FTX co-founder and former CTO Gary Wang is testifying against his childhood friend Sam Bankman-Fried today in court.
Wang’s testimony will be the first by a member of Bankman-Fried’s inner-circle — a tight-knit group of executives who, according to sources, pulled the strings at FTX. Alongside Alameda chief Caroline Ellison, Wang has become a critical witness in the prosecution’s case against Bankman-Fried.
Unlike his childhood friend, Wang has decided to cooperate with the government. He has pled guilty to wire fraud and conspiracy to commit wire fraud, commodities fraud, and securities fraud — charges that add up to a maximum of 50 years behind bars.
As co-founder and former CTO, many are anticipating Wang’s testimony to provide insights into the case. But Wang has kept himself out of the spotlight — both before FTX exploded and after.
So what do we know about Gary Wang and his testimony?
Meet Gary Wang, once the world’s richest person under 30
Given name Zixiao, Wang was eightt years old when his family moved from China to Minnesota. His father, Qiang Wang, described him as “very quiet” from a young age, “solely focused on his strongest interest in math and coding.”
In 2008, the same year that Wang’s family moved to Cherry Hill, New Jersey, he attended a prestigious math camp. Here he met Bankman-Fried and in subsequent years, the pair met Sam Trabucco, who would later become the co-CEO of Alameda.
The trio decided to all attend MIT after high school. Wang and Bankman-Fried pledged Epsilon Theta and were roommates for three years.
Upon graduating with a degree in mathematics and computer science, Wang worked at Google as a software engineer. In 2019, however, he decided to leave in order to found FTX together with his childhood friend.
During FTX’s baller era, Wang was making bank. In 2022, he was named the world’s richest person under 30 by Forbes, raking in an estimated $5.9 billion a year.
Gary Wang’s role in fraud at FTX
According to sources (and his own mother), Wang wasn’t involved in the management of the firm. Instead, he only had eyes for the code. As its CTO, Wang was also responsible for ensuring FTX could accommodate increased bandwidth.
Apart from Wang’s Forbes profile, very little was known about him prior to FTX’s collapse. Many who worked at FTX described Wang as an elusive figure who kept to himself.
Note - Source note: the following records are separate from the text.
(* ===== verification/Prelude.v ===== *)
(** * Verification of [fetch_data.py] (callan-investment-returns)

    The repository has one program, [src/fetch_data.py].  It is a batch
    job: [main] reads the clock, asks the price provider ([yf.download])
    for daily prices of nine ETFs, picks the adjusted-close columns, and
    turns them into one record per day.  A record maps each asset-class
    name to the price rounded to 4 decimals and omits missing values.  The
    job sorts the records by date and writes the document as compact JSON
    to [data.json].

    The program's parts, and the file of this development that models each:

    - [Prelude] (this file): the Python semantics the other files share.
      [PyExc] lists the exceptions the script can raise and [result] is the
      exception monad.  A [dict] (insertion-ordered, as in CPython) is an
      association list with [dict_get] ([d[k]]) and [dict_set]
      ([d[k] = v]).  [mapM]/[foldM] run a loop whose body may raise.
      [zpad], [ndigits] and [dec_string] print integers ([str(n)] and the
      fields of [strftime]).  The [py] hint database holds the dict and
      monad lemmas.
    - [Config]: the static tables [ETFS] and [COLORS] (lines 17-39) and the
      list comprehension that builds ["asset_classes"] (lines 75-78).
    - [Calendar]: the [datetime] values the job uses: the constructor's
      range checks, [strftime("%Y-%m-%d")], [isoformat()] and the
      5-years-plus-YTD window (lines 44-45).
    - [Rounding]: IEEE doubles as exact dyadic values and Python's
      [round(x, 4)] (correctly rounded, ties to even).
    - [Frame]: the provider's answer as a pandas DataFrame with
      (field, ticker) columns.  [data.empty], the [Adj Close]/[Close]
      column choice (line 57) and [closes[symbol].loc[date_idx]] with
      pandas' behaviour on duplicate labels.
    - [Prices]: the loop of lines 60-67 (the NaN check, the rounding and
      the dict updates, including the overwrite of a repeated date string)
      and the sort of lines 70-71.
    - [Json]: the JSON values the job builds and [json.dump] with
      [separators=(",", ":")] (line 84): [ensure_ascii] string escapes and
      [float.__repr__] of the rounded prices.
    - [JsonRead]: a reader written from the JSON grammar (RFC 8259), the
      way the page that loads [data.json] reads it.  It is a reference for
      the round-trip theorems, not code of the repository.
    - [Job]: [main] as a state-and-exception computation over a [World]
      (clock, provider, files, the paths [open] refuses, stdout).  The
      world records every effect in program order: the two clock reads,
      the provider call, the early [return 1], the file write (or the
      [OSError] of [open]) and the prints.  It also has the process exit
      code of [exit(main())].
    - [Output]: the layout of the document (the schema of section 3 of the
      spec as a boolean predicate [doc_shape]) and the composition of the
      job with the reader: what the page gets from [data.json].
    - [Scenarios]: concrete runs evaluated by [vm_compute].  They are the
      spec's example row, a day that appears twice, two runs that differ
      only in the clock, and a run with an infinite price.
    - [Witnesses]: each theorem that has hypotheses, applied at a concrete
      input where the hypotheses hold.

    What the theorems show, by group:
    - Config: the asset-class list always has the nine configured entries,
      each with its colour; the [COLORS[name]] lookup never raises.
    - Calendar: [strftime("%Y-%m-%d")] is injective on valid dates, and
      the string order of its output is the chronological order.  This is
      why the script's string sort is a date sort.  The window starts on
      January 1 five years back and never after [now]; the constructor
      raises only for years 1 to 5.
    - Rounding: the integer kernel implements the abstract specification
      [nearest_even] (refinement), and [round(x, 4)] of a finite float
      keeps its sign and returns [k / 10^4] with [k] the integer nearest to
      the exact value [abs_value] of the float times [10000], ties to even.
    - Prices: the output dates are strictly increasing and unique, and
      they are exactly the dates of the provider's index.  Each price in a
      row is the rounding of a non-NaN provider value, and each missing
      value is absent.  The loop raises only on duplicate labels.  Any
      correct sort gives the same output, so modelling Python's timsort
      by a merge sort is sound.
    - Prelude: [str(n)] has no leading zero and reads back as [n]; the
      digit-count loop never runs out of its fuel (termination).
    - Json and JsonRead: every string [json.dump] writes reads back as
      itself; the number text of a price below 10^16 reads back as the
      same sign and multiple of 10^-4; a whole document with finite
      numbers decodes to itself; [Infinity] and [NaN] are rejected.
    - Rounding (bounds): a finite price below 10^16 - 1 rounds to a value
      printed in fixed notation.
    - Job: an empty answer gives exit code 1 and writes nothing.  A
      successful run writes the serialised document and exits with 0; its
      stdout gains exactly the fetch line, the row count and the date
      range.  When [open] fails, [OSError] propagates, no file is written
      and the exit code is 1.  The final [sorted_dates[0]] never raises.
      [main] makes one provider request, for the nine symbols over the
      window.
    - Output: every document the job builds has the layout of the spec;
      when the provider's prices are finite and below 10^16 - 1, the file a
      successful run writes decodes to that document.  Two such runs on the
      same provider answer write the same file exactly when their second
      clock readings have the same [isoformat]: the file depends on the
      time of the run, so two runs on the same data need not give the same
      bytes.  (A run with an infinite price writes a file that is not JSON:
      [Prices.infinite_price_written] and the scenario of [Scenarios].)

    Bounds and modelling choices:
    - Doubles are modelled by their exact value (sign, integer mantissa,
      binary exponent) together with infinities and NaN.  The mantissa and
      exponent ranges of binary64 are not enforced, so the rounding
      theorems hold for every dyadic value.
    - [json.dump] prints a finite float with [float.__repr__], which gives
      the shortest string that reads back to the same double.  The model
      prints the 4-decimal value that [round] computed.  The two agree
      whenever that value has at most 15 significant digits, which covers
      every price below 10^11.
    - [%Y] is modelled as the four-digit, zero-padded year; all
      [datetime] years (1..9999) fit in four digits.
    - The reader of [JsonRead] gets as fuel the length of the text; a
      value never has more nodes than its text has characters
      ([dumps_size]), so the fuel is enough.  The digit loop of [str(n)]
      gets [log2 n + 1] steps, enough by [ndigits_fuel_enough].
    - The provider, the clock and the file system are inputs of the
      [World]; the HTTP request itself and yfinance's internals are not
      modelled.  [open] either fails before writing or the whole text is
      written: a failure in the middle of [json.dump] (disk full) is not
      modelled.

    Not modelled:
    - yfinance and the network: a library the script only calls; its
      answer or failure is the [World]'s [w_provider].
    - [float.__repr__] beyond 15 significant digits (prices of 10^11 and
      more) and the scientific notation from 10^16: the model prints the
      exact decimal digits, which can be longer than Python's shortest
      form; the reader does not accept exponents.
*)

From Stdlib Require Export ZArith Lia Ascii String.
From stdpp Require Export base list strings sorting decidable sets.

Declare Scope py_scope.
Delimit Scope py_scope with py.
That doesn’t mean Wang didn’t play a role in FTX’s fraud, though. The co-founder has testified that he was told to alter FTX’s code to give Alameda ‘special privileges’ like the right to borrow $65 billion — way more money than FTX ever had.
When Wang pled guilty to fraud, he said he made the changes to the code “knowing that others were representing to investors and customers that Alameda had no such special privileges and people were likely investing in and using FTX based in part on those misrepresentations.”